§ What is being asked:
A stretch of the entries below is to be set down exactly, running from the line with "(** Why an endpoint" through the line with "Inductive ListenerSlot := Pending", both included, and no other line.

Records START

(* ===== verification/DataPlane.v ===== *)
(** * The data plane's listeners

    [src/src/proxy/data_plane.rs]: one socket and one accept loop per
    endpoint, brought in line with the listeners of each pass. A pass is
    [close_unwanted], the closed loops awaited, then [add_tcp_listeners].

    An accept loop is a task: it ends when cancelled or on its own, and the
    environment says which have finished. A [PortPlan] is a cell shared by
    the data plane and the accept loops of its port: cells are a store, and a
    loop keeps the cell it was spawned with. What the operating system makes
    of the [n]th bind of a pass is a parameter. The code walks its maps in
    the order of a [HashMap]; here the order is [map_to_list]'s, and the
    theorems are about the maps. *)

From S2P Require Import Prelude Bytes Routing RouteLookup Config ClientHello TlsPlan.

(** [src/src/sync/report.rs]. *)
Inductive Transport := Tcp | Udp.

#[export] Instance Transport_eq_dec : EqDecision Transport.
Proof. solve_decision. Defined.

#[export] Instance Transport_countable : Countable Transport.
Proof.
  refine (inj_countable' (fun t => match t with Tcp => true | Udp => false end) (fun b => if b then Tcp else Udp) _).
  by intros [].
Defined.

Definition Transport_of (p : Protocol) : Transport := match p with UDP => Udp | HTTP | HTTPS | TLS | TCP => Tcp end.

Record Endpoint := { ep_address : option (list Z); ep_port : Z; ep_transport : Transport }.

#[export] Instance Endpoint_eq_dec : EqDecision Endpoint.
Proof. solve_decision. Defined.

#[export] Instance Endpoint_countable : Countable Endpoint.
Proof.
  refine (inj_countable' (fun e => (ep_address e, ep_port e, ep_transport e))
            (fun '(a, p, t) => {| ep_address := a; ep_port := p; ep_transport := t |}) _).
  by intros [].
Defined.

Definition bound_port (l : ListenerConfig) : Z := default (l_port l) (l_target_port l).

Definition Endpoint_of (l : ListenerConfig) : Endpoint :=
  {| ep_address := l_address l; ep_port := bound_port l; ep_transport := Transport_of (l_protocol l) |}.

Definition Endpoint_wildcard (e : Endpoint) : Endpoint :=
  {| ep_address := None; ep_port := ep_port e; ep_transport := ep_transport e |}.

(** A cell of the store of plans, and an accept loop. *)
Abbreviation PortPlan := nat.
Abbreviation Task := nat.

Section DataPlane.
Context {RL : Rustls} {FN : Fnv}.

(** Why an endpoint is not bound: its port's certificates, or the system. *)
Inductive BindReason := TlsConfigBuildFailed (f : TlsFailure) | SystemRefused (e : list Z).

Record BindError := { be_endpoint : Endpoint; be_error : BindReason }.

(** A running loop has its task, the published port it serves and, on TCP,
    its port's plan. *)
Inductive ListenerSlot := Pending | Running (task : Task) (port : Z) (plan : option PortPlan).

#[export] Instance ListenerSlot_eq_dec : EqDecision ListenerSlot.
Proof. solve_decision. Defined.

Record TcpListenerEntry := { te_port : Z; te_bound_port : Z; te_address : option (list Z); te_plan : PortPlan }.
Record UdpListenerEntry := { ue_port : Z; ue_bound_port : Z; ue_address : option (list Z) }.

(** [cells], [next_cell], [next_task], [finished] and [cancelled] stand for
    the heap and the runtime. *)
Record DataPlane := {
  tcp_listeners : list TcpListenerEntry;
  udp_listeners : list UdpListenerEntry;
  listener_tasks : gmap Endpoint ListenerSlot;
  plans : gmap Z PortPlan;
  terminate_configs : gmap Z BuiltConfig;
  closing : list Task;
  tls_failures : gmap Z TlsFailure;
  cells : gmap PortPlan (option TlsPlan);
  next_cell : nat;
  next_task : nat;
  finished : gset Task;
  cancelled : gset Task;
}.

Definition set_tasks (dp : DataPlane) (m : gmap Endpoint ListenerSlot) (c : gset Task) : DataPlane := {|
  tcp_listeners := tcp_listeners dp; udp_listeners := udp_listeners dp; listener_tasks := m; plans := plans dp;
  terminate_configs := terminate_configs dp; closing := closing dp; tls_failures := tls_failures dp; cells := cells dp;
  next_cell := next_cell dp; next_task := next_task dp; finished := finished dp; cancelled := c |}.

Definition set_closing (dp : DataPlane) (l : list Task) : DataPlane := {|
  tcp_listeners := tcp_listeners dp; udp_listeners := udp_listeners dp; listener_tasks := listener_tasks dp; plans := plans dp;
  terminate_configs := terminate_configs dp; closing := l; tls_failures := tls_failures dp; cells := cells dp;
  next_cell := next_cell dp; next_task := next_task dp; finished := finished dp; cancelled := cancelled dp |}.

Definition set_entries (dp : DataPlane) (t : list TcpListenerEntry) (u : list UdpListenerEntry) : DataPlane := {|
  tcp_listeners := t; udp_listeners := u; listener_tasks := listener_tasks dp; plans := plans dp;
  terminate_configs := terminate_configs dp; closing := closing dp; tls_failures := tls_failures dp; cells := cells dp;
  next_cell := next_cell dp; next_task := next_task dp; finished := finished dp; cancelled := cancelled dp |}.

Definition alive (dp : DataPlane) (s : ListenerSlot) : bool :=
  match s with Pending => true | Running t _ _ => negb (bool_decide (t ∈ finished dp)) end.

Definition endpoint_alive (dp : DataPlane) (e : Endpoint) : bool :=
  match listener_tasks dp !! e with Some s => alive dp s | None => false end.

Records END

§ Response below:
(** Why an endpoint is not bound: its port's certificates, or the system. *)
Inductive BindReason := TlsConfigBuildFailed (f : TlsFailure) | SystemRefused (e : list Z).

Record BindError := { be_endpoint : Endpoint; be_error : BindReason }.

(** A running loop has its task, the published port it serves and, on TCP,
    its port's plan. *)
Inductive ListenerSlot := Pending | Running (task : Task) (port : Z) (plan : option PortPlan).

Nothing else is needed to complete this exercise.